My old Ranger has 360000 km on it. The oil pan leaks and has for some time.... and it's been run nearly completly out of oil now on several occasions... seemly without any serious harm. No doubt it's caused some wear... but to what end? The rest of thetruck is basically worn out, frame cracked, etc. There's a lot of people who could double their oil change interval, save that money, save having to dispose of used oil and do their vehicle absolutely no harm. A simple visual observation of the oil on the dipstick is a close enough guess on when it needs changing.
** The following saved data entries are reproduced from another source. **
Lemma referential_insert_income k i db :
  is_Some (accounts db !! inc_account i) →
  referential db → referential (set_incomes (insert k i) db).
Proof.
  intros Hacc (He & Hi & Ht). split; [done|split; [|done]]. simpl.
  intros k' i' [[_ <-]|[_ Hk]]%lookup_insert_Some; [done|].
  apply (Hi k' i' Hk).
Qed.

Lemma referential_delete_income k db :
  referential db → referential (set_incomes (delete k) db).
Proof.
  intros (He & Hi & Ht). split; [done|split; [|done]]. simpl.
  intros k' i' [_ Hk]%lookup_delete_Some. apply (Hi k' i' Hk).
Qed.

Lemma referential_insert_transfer k t db :
  is_Some (accounts db !! from_account t) →
  is_Some (accounts db !! to_account t) →
  referential db → referential (set_transfers (insert k t) db).
Proof.
  intros Hf Hto (He & Hi & Ht). split; [done|split; [done|]]. simpl.
  intros k' t' [[_ <-]|[_ Hk]]%lookup_insert_Some; [done|].
  apply (Ht k' t' Hk).
Qed.

Lemma referential_delete_transfer k db :
  referential db → referential (set_transfers (delete k) db).
Proof.
  intros (He & Hi & Ht). split; [done|split; [done|]]. simpl.
  intros k' t' [_ Hk]%lookup_delete_Some. apply (Ht k' t' Hk).
Qed.

Ltac keeps_accounts :=
  intros ? ?; unfold Expense_update_accounts, Income_update_accounts,
    apply_accounts, reverse_accounts; try case_bool_decide;
  repeat apply adjust_is_Some; done.

Lemma Expense_save_referential self db :
  referential db → referential (Expense_save self db).2.
Proof.
  intros Href.
  destruct (Expense_full_clean self db) as [e|[]] eqn:Hclean.
  { by rewrite (Expense_save_invalid _ _ _ Hclean). }
  destruct (Expense_full_clean_ok _ _ Hclean)
    as (account & category & [Ha _ _ _ _ _]).
  destruct (exp_pk self) as [k|] eqn:Hpk.
  - destruct (expenses db !! k) as [prev|] eqn:Hprev.
    + rewrite (Expense_save_update self k prev) by done. simpl.
      apply referential_insert_expense;
        [|apply referential_accounts; [keeps_accounts|done]].
      simpl. revert Ha. generalize (exp_account self). keeps_accounts.
    + by destruct (Expense_save_missing self k db Hpk Hprev) as [e ->].
  - rewrite Expense_save_create by done.
    unfold Expense_super_save. rewrite Hpk. simpl.
    apply referential_insert_expense;
      [|apply referential_accounts; [keeps_accounts|done]].
    simpl. by apply adjust_is_Some.
Qed.

Lemma Income_save_referential self db :
  referential db → referential (Income_save self db).2.
Proof.
  intros Href.
  destruct (Income_full_clean self db) as [e|[]] eqn:Hclean.
  { by rewrite (Income_save_invalid _ _ _ Hclean). }
  destruct (Income_full_clean_ok _ _ Hclean) as (account & [Ha _ _ _]).
  destruct (inc_pk self) as [k|] eqn:Hpk.
  - destruct (incomes db !! k) as [prev|] eqn:Hprev.
    + rewrite (Income_save_update self k prev) by done. simpl.
      apply referential_insert_income;
        [|apply referential_accounts; [keeps_accounts|done]].
      simpl. revert Ha. generalize (inc_account self). keeps_accounts.
    + by destruct (Income_save_missing self k db Hpk Hprev) as [e ->].
  - rewrite Income_save_create by done.
    unfold Income_super_save. rewrite Hpk. simpl.
    apply referential_insert_income;
      [|apply referential_accounts; [keeps_accounts|done]].
    simpl. by apply adjust_is_Some.
Qed.

Lemma Expense_delete_referential self db :
  referential db → referential (Expense_delete self db).2.
Proof.
  intros Href. unfold Expense_delete, Expense_super_delete. run.
  destruct (exp_pk self) as [k|]; simpl; [|done].
  apply referential_delete_expense, referential_accounts; [keeps_accounts|done].
Qed.

Lemma Income_delete_referential self db :
  referential db → referential (Income_delete self db).2.
Proof.
  intros Href. unfold Income_delete, Income_super_delete. run.
  destruct (inc_pk self) as [k|]; simpl; [|done].
  apply referential_delete_income, referential_accounts; [keeps_accounts|done].
Qed.

Lemma Transfer_save_referential self db :
  referential db → referential (Transfer_save self db).2.
Proof.
  intros Href.
  destruct (Transfer_save self db) as [[e|row] db'] eqn:Hsave.
  { by rewrite (Transfer_save_err _ _ _ _ Hsave). }
  pose proof (Transfer_save_ok_clean _ _ _ _ Hsave) as Hclean.
  destruct (Transfer_full_clean_ok _ _ Hclean) as (fa & ta & [Hf Ht _ _ _ _]).
  destruct (proj2 (post_reversal_lookup self db (from_account self)))
    as [fa1 Hf1]; [eauto|].
  assert (∀ k, tr_pk self = Some k → is_Some (transfers db !! k)) as Hstored.
  { intros k Hpk. destruct (transfers db !! k) eqn:Hprev; [done|].
    destruct (Transfer_save_missing self k db Hpk Hprev) as [e He].
    congruence. }
  rewrite (Transfer_save_valid self db fa1) in Hsave by done.
  destruct (short_of_funds fa1 self); [done|].
  assert (∀ a, is_Some (accounts db !! a) →
               is_Some (apply_accounts self (post_reversal self db) !! a))
    as Hdom.
  { intros a Ha. rewrite lookup_apply_accounts, fmap_is_Some.
    by apply post_reversal_lookup. }
  unfold Transfer_super_save in Hsave.
  destruct (tr_pk self); injection Hsave as _ <-; simpl;
    (apply referential_insert_transfer;
     [simpl; apply Hdom; eauto..|by apply referential_accounts]).
Qed.
(* ===== verification/_CoqProject ===== *)
-Q . S2P
Prelude.v
GoTime.v
Env.v
Store.v
Sql.v
Sqlite.v
AesGcm.v
Crypto.v
Encrypted.v
History.v
Stack.v
DataProps.v
GoLib.v
Net.v
Filepath.v
Json.v
Strconv.v
FS.v
Auth.v
Api.v
ApiLaws.v
ApiProps.v
AuthProps.v
UserStore.v
Config.v
Keys.v
Migrations.v
Open.v
RateLimit.v
Float.v
FloatUp.v
FloatNear.v
RateProps.v
RateBound.v
RateLate.v
JsonEnc.v
Http.v
Server.v
ServerLaws.v
ServerProps.v
Lifecycle.v
Cli.v
CliProps.v
UserProps.v
EndToEnd.v
Startup.v
StartupProps.v
Admin.v
AdminProps.v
Again, the biggest factor in when a change is required IS the type of driving that's done...

Rod
 
Most manufacturers claim you only need to change ever 5,000 miles these days. I have been doing that with my 99 F150 since I got it with 13,000 miles on it and it now has 250,000 on it and still only uses a half a quart between changes.
 
We had a Milk Hauler[ had several Trucks ]Changed the oil at 80000=100000 miles/ Good thing they were Detroit Motors/ We Est that =5500-7500 Hours Running time= Ouch !!!The Hill going north out of Walkins Glen,NY [Rt 14 ]the best the Autocar[ 12.7 Detroit ,435 Hp ] wood do was 35 MP/ Change the oil wood do 45 MP This was a tractor trailor / Then dumped the Waste oil in his large Fuel tank .I dont know how the trucks ever kept running .This Guy was out of LODI,NY Retired out of truck.
 
Try filing a warranty claim following that advisement - Dodge and ducked thousands - Toyota has too. Most owners manuals will list a "normal" and a "severe duty" or "extreme duty" service interval. If you read the details on the two you will learn basically if you car is being driven in North America it is subject to the "extreme duty" maintenance advisement.
 
(quoted from post at 04:49:05 07/12/12) Listen , I"ve worked at a New Car Sales garage
for the last 37 years.. And to this day I can
see the difference in oil changes verse"s No
oil Changes. If you drive a Car with all these
Overhead Cam engines with Timing chains/guides
& tensioners, your playing with fire by Not
changing engine & filter. I don"t care What Make
it is... END OF STORY.

And it was such a good story while it lasted.
 
MAn, I dunno...it"s "the cobller"s kids have no shoes" thing with me. I"ve worked in auto repair shops my whole life, and my stuff never got worked on until it was too broke to run. I bought a new Honda Civic in 96 and drove it 0ver 300,000 miles and i"ll bet I only changed the oil 8 times- gave it to my son at that point ( prbably had never had a fanny in the back seat at that point in it"s life, either). I drive company trucks now, all maintenance paid for, and I still don"t manage to get in for oil changes but for about every 20K- the mileage comes so fast, and I"ve got so much running around to do! Last truck ( 09 f-150) went 297K when I turned it in, trying to do better with the "12 they gave me
 
Some newer rigs like my 2010 Toyota Prius say change oil every 10,000 miles. Really amazing how the 0-20 synthetic Toyota oil still looks almost new at 10,000 miles. just dark enough so it is easier to see on the dipstick. The thing holds only 4 qts.